From the first line of the material below to the line containing "(divide_by (sqrt (total_mass (hypotheses self))) (snd", repeat every line exactly and add nothing.

------ TASK MATERIAL ------

Lemma normalise_fold_eq (self : SuperpositionMemory) :
  total_mass (hypotheses self) <> 0 ->
  normalise self
  = (inr tt,
     mkMemory
       (fold_left
          (fun acc item =>
             Dict.set (fst item)
               (divide_by (sqrt (total_mass (hypotheses self))) (snd item))
               acc)
          (hypotheses self) (hypotheses self))).
Proof.
  intros H0; unfold normalise, bind, get_hypotheses.
  rewrite total_probability_eq.
  destruct (Req_dec_T (total_mass (hypotheses self)) 0); [tauto|].
  pose proof (total_mass_nonneg (hypotheses self)) as Hge.
  assert (Hpos : 0 < total_mass (hypotheses self)) by lra.
  rewrite (scale_eq _ Hpos).
  assert (Hs : sqrt (total_mass (hypotheses self)) <> 0).
  { pose proof (sqrt_lt_R0 _ Hpos); lra. }
  unfold Dict.items.
  rewrite (for_each_setitem
             (fun a => Complex.div a
                (Complex.of_float (sqrt (total_mass (hypotheses self)))))).
  do 2 f_equal.
  apply fold_left_pointwise; intros acc item.
  now rewrite div_of_float.
Qed.

Lemma normalise_ok_eq (self : SuperpositionMemory) :
  Dict.wf (hypotheses self) ->
  total_mass (hypotheses self) <> 0 ->
  normalise self
  = (inr tt,
     mkMemory
       (map (fun item =>
               (fst item,
                divide_by (sqrt (total_mass (hypotheses self))) (snd item)))
            (hypotheses self))).
Proof.
  intros Hwf H0; rewrite normalise_fold_eq by exact H0.
  do 2 f_equal.
  exact (fold_set_items
           (divide_by (sqrt (total_mass (hypotheses self))))
           (hypotheses self) [] Hwf).
Qed.

(** ** [collapse] *)

Lemma entry_pair (item : string * complex) :
  (label (entry item), amplitude (entry item)) = item.
Proof. now destruct item. Qed.

(** On a non-empty memory [collapse] returns the first entry, in mapping
    order, whose score is maximal, and keeps the memory. *)
Lemma collapse_first_max (context : list (string * R))
  (self : SuperpositionMemory) :
  hypotheses self <> [] ->
  exists pre item post,
    hypotheses self = pre ++ item :: post /\
    collapse context self = (inr (entry item), self) /\
    Forall (fun x => score context (entry x) < score context (entry item))
           pre /\
    Forall (fun x => score context (entry x) <= score context (entry item))
           post.
Proof.
  intros Hne.
  destruct (sort_desc_head (fun item => score context (entry item))
              (hypotheses self) Hne)
    as (pre & item & post & Heq & Hhd & Hpre & Hpost).
  exists pre, item, post; repeat split; auto.
  now rewrite collapse_sorted, Hhd.
Qed.




(** C5: for every context, [collapse] raises the empty-state error exactly
    when the memory holds no hypotheses, it raises nothing else, and it
    returns a hypothesis exactly when the memory is not empty, whatever the
    stored amplitudes are. *)
Theorem collapse_raises_iff_empty (self : SuperpositionMemory)
  (context : list (string * R)) :
  (fst (collapse context self) = inl collapse_error
   <-> hypotheses self = []) /\
  ((exists e, fst (collapse context self) = inl e)
   <-> hypotheses self = []) /\
  ((exists h, fst (collapse context self) = inr h)
   <-> hypotheses self <> []).
Proof.
  destruct (hypotheses self) as [|item d] eqn:Hd.
  - assert (Hrun : collapse context self = (inl collapse_error, self))
      by (rewrite collapse_sorted, Hd; reflexivity).
    rewrite Hrun; simpl; repeat split; auto.
    + intros _; now exists collapse_error.
    + intros [h Hh]; discriminate.
    + congruence.
  - destruct (collapse_first_max context self)
      as (pre & w & post & _ & Hrun & _); [congruence|].
    rewrite Hrun; simpl; repeat split; try discriminate.
    + intros [e He]; discriminate.
    + intros _; now exists (entry w).
Qed.

(** C8: on a non-empty memory [collapse] leaves the stored mapping as it
    was, and the hypothesis it returns carries the amplitude stored at the
    winning label. *)
Theorem collapse_frame (self : SuperpositionMemory)
  (context : list (string * R)) :
  Dict.wf (hypotheses self) ->
  hypotheses self <> [] ->
  exists h,
    collapse context self = (inr h, self) /\
    snd (collapse context self) = self /\
    Dict.get (label h) (hypotheses self) = Some (amplitude h).
Proof.
  intros Hwf Hne.
  destruct (collapse_first_max context self Hne)
    as (pre & item & post & Heq & Hrun & _).
  exists (entry item); rewrite Hrun; repeat split.
  apply in_get; [exact Hwf|].
  rewrite entry_pair, Heq; apply in_or_app; right; now left.
Qed.


(** ** [as_ranked_list] *)


(** ** [normalise] in the exact reading *)

Lemma probability_rescale (c : R) (h : hypothesis) :
  probability (rescale c h) = c * c * probability h.
Proof.
  rewrite !probability_norm_sq; apply norm_sq_scale_by.
Qed.

Lemma sqrt_mass_pos (d : Dict.dict complex) :
  total_mass d <> 0 -> 0 < sqrt (total_mass d).
Proof.
  intros H0; pose proof (total_mass_nonneg d); apply sqrt_lt_R0; lra.
Qed.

------

■ RESPONSE AREA
Lemma normalise_fold_eq (self : SuperpositionMemory) :
  total_mass (hypotheses self) <> 0 ->
  normalise self
  = (inr tt,
     mkMemory
       (fold_left
          (fun acc item =>
             Dict.set (fst item)
               (divide_by (sqrt (total_mass (hypotheses self))) (snd item))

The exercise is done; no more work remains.